Do you see the energy that resulted from doing things God's way? Do you see the joy that was there? Do you see how much closer that church was?
The people were to each other? Doing things God's way when it's received by both parties, when it's done God's way and received God's way.
It produces all the things that we're looking for.
The joy, the excitement, the zeal. But when things are just kind of left by the side and we have these little obstacles between us that keep us apart, there's not the joy, there's not the zeal.
There's just kind of this feeling of, okay, when we do things God's way, the way it's done with relationships in heaven, there's joy, there's energy, there's a desire to please God.
And we are excited about doing His work and seeing the progress that He makes in our lives, in others' lives, and even in the world around us as we march closer and closer to the return of Jesus Christ.
So we see how important it is to God that our relationships be healed. His desire is that we would all be one.
How do we go about it? It's not an easy thing to do. It does require commitment to God.
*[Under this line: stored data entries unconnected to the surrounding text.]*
(* ===== verification/SlabSteps.v ===== *)
(** The slab under concurrency, action by action ([slab/src/lib.rs],
    [slot.rs], [free_lists.rs]). Every processor runs one call at a time; a
    call is a sequence of actions, each with at most one access to memory
    that other processors can reach. [act] executes the next action of a
    call, [play] interleaves the actions of all processors. The exceptions
    are the accesses to a processor's own free list, which no other
    processor reaches: a push to it or a pop from it is one action. *)
From S2P Require Import Prelude Bitfields Topology Slot FreeLists Slab SlabSpec Treiber.

(** * Calls in progress *)

(** Where a processor is in its call. A position is before the access it is
    named after; what the code holds in local variables at that position
    are its arguments. *)
Inductive thread (T : Type) :=
  | Ready
  (** [insert]: the pop from the own list, the pop from the global list,
      and [allocate]: load and store of the lifecycle, contents, processor *)
  | PopLocal (v : T)
  | PopGlobal (v : T) (p : pc)
  | AllocLoad (v : T) (i : nat)
  | AllocStore (v : T) (i : nat) (w g : Z)
  | AllocWrite (v : T) (i : nat) (g : Z)
  | AllocSign (v : T) (i : nat) (g : Z)
  (** [get]: load, exchange *)
  | GetLoad (x : Idx)
  | GetExchange (x : Idx) (prev new : Z)
  (** [drop_reference]: load, exchange *)
  | DropLoad (r : Idx)
  | DropExchange (r : Idx) (prev new : Z) (should_clear : bool)
  (** [remove]: load, exchange *)
  | RemoveLoad (x : Idx)
  | RemoveExchange (x : Idx) (prev new : Z) (was_unallocated : bool)
  (** [return_slot], with [clear]: load and store of the lifecycle,
      contents, processor, and the push to one of the lists *)
  | ClearLoad (i : nat)
  | ClearStore (i : nat) (w : Z)
  | ClearDrop (i : nat)
  | ClearSign (i : nat)
  | Return (i : nat) (allocated_on : option ProcessorId)
  | PushGlobal (p : pc).
Arguments Ready {T}.
Arguments PopLocal {T}.
Arguments PopGlobal {T}.
Arguments AllocLoad {T}.
Arguments AllocStore {T}.
Arguments AllocWrite {T}.
Arguments AllocSign {T}.
Arguments GetLoad {T}.
Arguments GetExchange {T}.
Arguments DropLoad {T}.
Arguments DropExchange {T}.
Arguments RemoveLoad {T}.
Arguments RemoveExchange {T}.
Arguments ClearLoad {T}.
Arguments ClearStore {T}.
Arguments ClearDrop {T}.
Arguments ClearSign {T}.
Arguments Return {T}.
Arguments PushGlobal {T}.

(** * Actions *)

Section actions.
Context {prof : Profile} {bits : ModularBitfield} {T : Type}.
Implicit Types (sl : Slab T) (f : GlobalFreeList) (storage : list (Slot T)) (v : T) (i : nat) (x r : Idx).

(** [GlobalFreeList::pop]: the next position, or the result. *)
Definition pop_act f storage (p : pc) : rust (GlobalFreeList * (pc + option nat)) :=
  match p with
  | PopLoaded old_head =>
      new_head ← slot_next storage (head_index old_head);
      Ret (f, inl (PopRead old_head new_head))
  | PopRead old_head new_head =>
      match exchange_head f old_head new_head with
      | Some f => Ret (f, inr (Some (head_index old_head)))
      | None => Ret (f, inl PopStart)
      end
  | _ =>
      if decide (head f = EMPTY) then Ret (f, inr None)
      else Ret (f, inl (PopLoaded (head f)))
  end.

(** [GlobalFreeList::push] after its tag was taken. *)
Definition push_act f storage (p : pc) : rust (GlobalFreeList * list (Slot T) * pc) :=
  match p with
  | PushTagged i new_head => Ret (f, storage, PushLoaded i new_head (head f))
  | PushLoaded i new_head old_head =>
      storage ← link_slot storage i old_head;
      Ret (f, storage, PushLinked i new_head old_head)
  | PushLinked i new_head old_head =>
      match exchange_head f old_head new_head with
      | Some f => Ret (f, storage, Idle)
      | None => Ret (f, storage, PushTagged i new_head)
      end
  | p => Ret (f, storage, p)
  end.

Definition slot_of x : nat := Z.to_nat (idx_index x).

Definition with_global sl f : Slab T := MkSlab (local_free_list sl) f (slots sl).

(** What a thread does next and, when its call has taken effect, the call
    and its outcome. *)
Abbreviation outcome_of T := (thread T * option (call T * outcome T))%type.

(** The loops of [acquire_reference], [release_reference] and
    [mark_unallocated]: from the word last seen to the next exchange. *)
Definition try_acquire x (w : Z) : rust (outcome_of T) :=
  u ← acquire_update (idx_generation x) w;
  Ret match u with
      | Ok (new, _) => (GetExchange x w new, None)
      | Err _ => (Ready, Some (Get x, Got None))
      end.

Definition try_release r (w : Z) : rust (outcome_of T) :=
  u ← release_update (idx_generation r) w;
  match u with
  | Ok (new, should_clear) => Ret (DropExchange r w new should_clear, None)
  | Err _ => Panic ExpectFailed
  end.

Definition try_mark x (w : Z) : rust (outcome_of T) :=
  u ← mark_update (idx_generation x) w;
  Ret match u with
      | Ok (new, was_unallocated) => (RemoveExchange x w new was_unallocated, None)
      | Err _ => (Ready, Some (Remove x, Removed false))
      end.

(** An exchange of the lifecycle of slot [i]: the new slab, or the word
    that was there instead. [weak] exchanges may fail without reason. *)
Definition exchange_lifecycle sl i (prev new : Z) (fails : bool) : rust (Slab T + Z) :=
  s ← index (slots sl) i;
  Ret (if decide (lifecycle_word s = prev /\ fails = false)
       then inl (with_slot sl i (with_word s new)) else inr (lifecycle_word s)).

Definition keep sl (o : outcome_of T) : Slab T * thread T * option (call T * outcome T) :=
  (sl, o.1, o.2).

(** The next action of a processor's call. [fails] decides about the weak
    exchange of [fetch_update]. *)
Definition act (cpu : Z) (fails : bool) sl (th : thread T)
    : rust (Slab T * thread T * option (call T * outcome T)) :=
  match th with
  | Ready => Ret (sl, Ready, None)
  | PopLocal v =>
      '(lf, popped) ← local_pop (local_free_list sl) cpu (slots sl);
      Ret (MkSlab lf (global_free_list sl) (slots sl),
           match popped with Some i => AllocLoad v i | None => PopGlobal v PopStart end, None)
  | PopGlobal v p =>
      '(f, o) ← pop_act (global_free_list sl) (slots sl) p;
      Ret match o with
          | inl p => (with_global sl f, PopGlobal v p, None)
          | inr (Some i) => (with_global sl f, AllocLoad v i, None)
          | inr None => (with_global sl f, Ready, Some (Insert v, Full v))
          end
  | AllocLoad v i =>
      s ← index (slots sl) i;
      let l := load s in
      next_generation ← expect (checked_add usize_bound (generation l) 1);
      l ← set_generation l next_generation;
      let l := set_state l Allocated in
      _ ← debug_assert (bool_decide (refcount l = 0));
      Ret (sl, AllocStore v i (Lifecycle_into l) next_generation, None)
  | AllocStore v i w g =>
      s ← index (slots sl) i;
      Ret (with_slot sl i (with_word s w), AllocWrite v i g, None)
  | AllocWrite v i g =>
      s ← index (slots sl) i;
      Ret (with_slot sl i (MkSlot (lifecycle_word s) (Some v) (next s) (processor s)),
           AllocSign v i g, None)
  | AllocSign v i g =>
      s ← index (slots sl) i;
      x ← make_idx g i;
      Ret (with_slot sl i (MkSlot (lifecycle_word s) (contents s) (next s) (Some cpu)),
           Ready, Some (Insert v, Inserted x))
  | GetLoad x =>
      match slots sl !! slot_of x with
      | None => Ret (sl, Ready, Some (Get x, Got None))
      | Some s => o ← try_acquire x (lifecycle_word s); Ret (keep sl o)
      end
  | GetExchange x prev new =>
      u ← exchange_lifecycle sl (slot_of x) prev new false;
      match u with
      | inl sl => Ret (sl, Ready, Some (Get x, Got (Some x)))
      | inr actual => o ← try_acquire x actual; Ret (keep sl o)
      end
  | DropLoad r =>
      s ← index (slots sl) (slot_of r);
      o ← try_release r (lifecycle_word s);
      Ret (keep sl o)
  | DropExchange r prev new should_clear =>
      u ← exchange_lifecycle sl (slot_of r) prev new false;
      match u with
      | inl sl => Ret (sl, if should_clear then ClearLoad (slot_of r) else Ready,
                       Some (DropRef r, Dropped))
      | inr actual => o ← try_release r actual; Ret (keep sl o)
      end
  | RemoveLoad x =>
      match slots sl !! slot_of x with
      | None => Ret (sl, Ready, Some (Remove x, Removed false))
      | Some s => o ← try_mark x (lifecycle_word s); Ret (keep sl o)
      end
  | RemoveExchange x prev new was_unallocated =>
      u ← exchange_lifecycle sl (slot_of x) prev new fails;
      match u with
      | inl sl => Ret (sl, if was_unallocated then ClearLoad (slot_of x) else Ready,
                       Some (Remove x, Removed true))
      | inr actual => o ← try_mark x actual; Ret (keep sl o)
      end
  | ClearLoad i =>
      s ← index (slots sl) i;
      let l := load s in
      _ ← debug_assert (bool_decide (refcount l = 0));
      Ret (sl, ClearStore i (Lifecycle_into (set_state l Unallocated)), None)
  | ClearStore i w =>
      s ← index (slots sl) i;
      Ret (with_slot sl i (with_word s w), ClearDrop i, None)
  | ClearDrop i =>
      s ← index (slots sl) i;
      _ ← deref (contents s);
      Ret (with_slot sl i (MkSlot (lifecycle_word s) None (next s) (processor s)),
           ClearSign i, None)
  | ClearSign i =>
      s ← index (slots sl) i;
      Ret (with_slot sl i (MkSlot (lifecycle_word s) (contents s) (next s) None),
           Return i (processor s), None)
  | Return i allocated_on =>
      if decide (allocated_on = Some cpu) then
        '(lf, storage) ← local_push (local_free_list sl) cpu i (slots sl);
        Ret (MkSlab lf (global_free_list sl) storage, Ready, None)
      else
        '(f, w) ← take_tag (global_free_list sl) i;
        Ret (with_global sl f, PushGlobal (PushTagged i w), None)
  | PushGlobal p =>
      '(f, storage, p) ← push_act (global_free_list sl) (slots sl) p;
      Ret (MkSlab (local_free_list sl) f storage,
           match p with Idle => Ready | p => PushGlobal p end, None)
  end.

(** The first position of a call. Reading through a reference is a single
    action, see [do_move]. *)
Definition begin_call (c : call T) : thread T :=
  match c with
  | Insert v => PopLocal v
  | Remove x => RemoveLoad x
  | Get x => GetLoad x
  | DropRef r => DropLoad r
  | Deref _ => Ready
  end.

(** A processor that runs its call to the end while no other does anything. *)
Fixpoint alone (fuel : nat) (cpu : Z) sl (th : thread T) : rust (Slab T * list (call T * outcome T)) :=
  match th with
  | Ready => Ret (sl, [])
  | th =>
      match fuel with
      | O => Panic EndlessLoop
      | S fuel =>
          '(sl, th, e) ← act cpu false sl th;
          '(sl, es) ← alone fuel cpu sl th;
          Ret (sl, match e with Some e => e :: es | None => es end)
      end
  end.
End actions.

(** * The system *)

(** [known_of] are the indices that insertions have returned, [held_of] the
    references that are out and not being dropped. Processor [cpu] is at
    position [threads_of !! cpu]. *)
Record world (T : Type) := MkWorld {
  slab_of : Slab T;
  threads_of : list (thread T);
  held_of : list Idx;
  known_of : list Idx;
}.
Arguments MkWorld {T}.
Arguments slab_of {T}.
Arguments threads_of {T}.
Arguments held_of {T}.
Arguments known_of {T}.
But like all things with the Bible, God doesn't leave it to us just to figure out the steps to reconciliation. He shows us through the life of Jesus Christ, the death of Jesus Christ, how to do it.
But He also provides us examples in the Bible if we look closely. So let's go back to a well-known example of a reconciliation between brothers that we find way back in the book of Genesis. Making restitution can be a difficult step, but it's an important and necessary step. The twin brothers Esau and Jacob learned that they needed to reconcile. Actually, it was Jacob who God brought to his remembrance. You did something way back when you were a teen or a younger man. You offended your brother greatly, and you know the story of Jacob and Esau.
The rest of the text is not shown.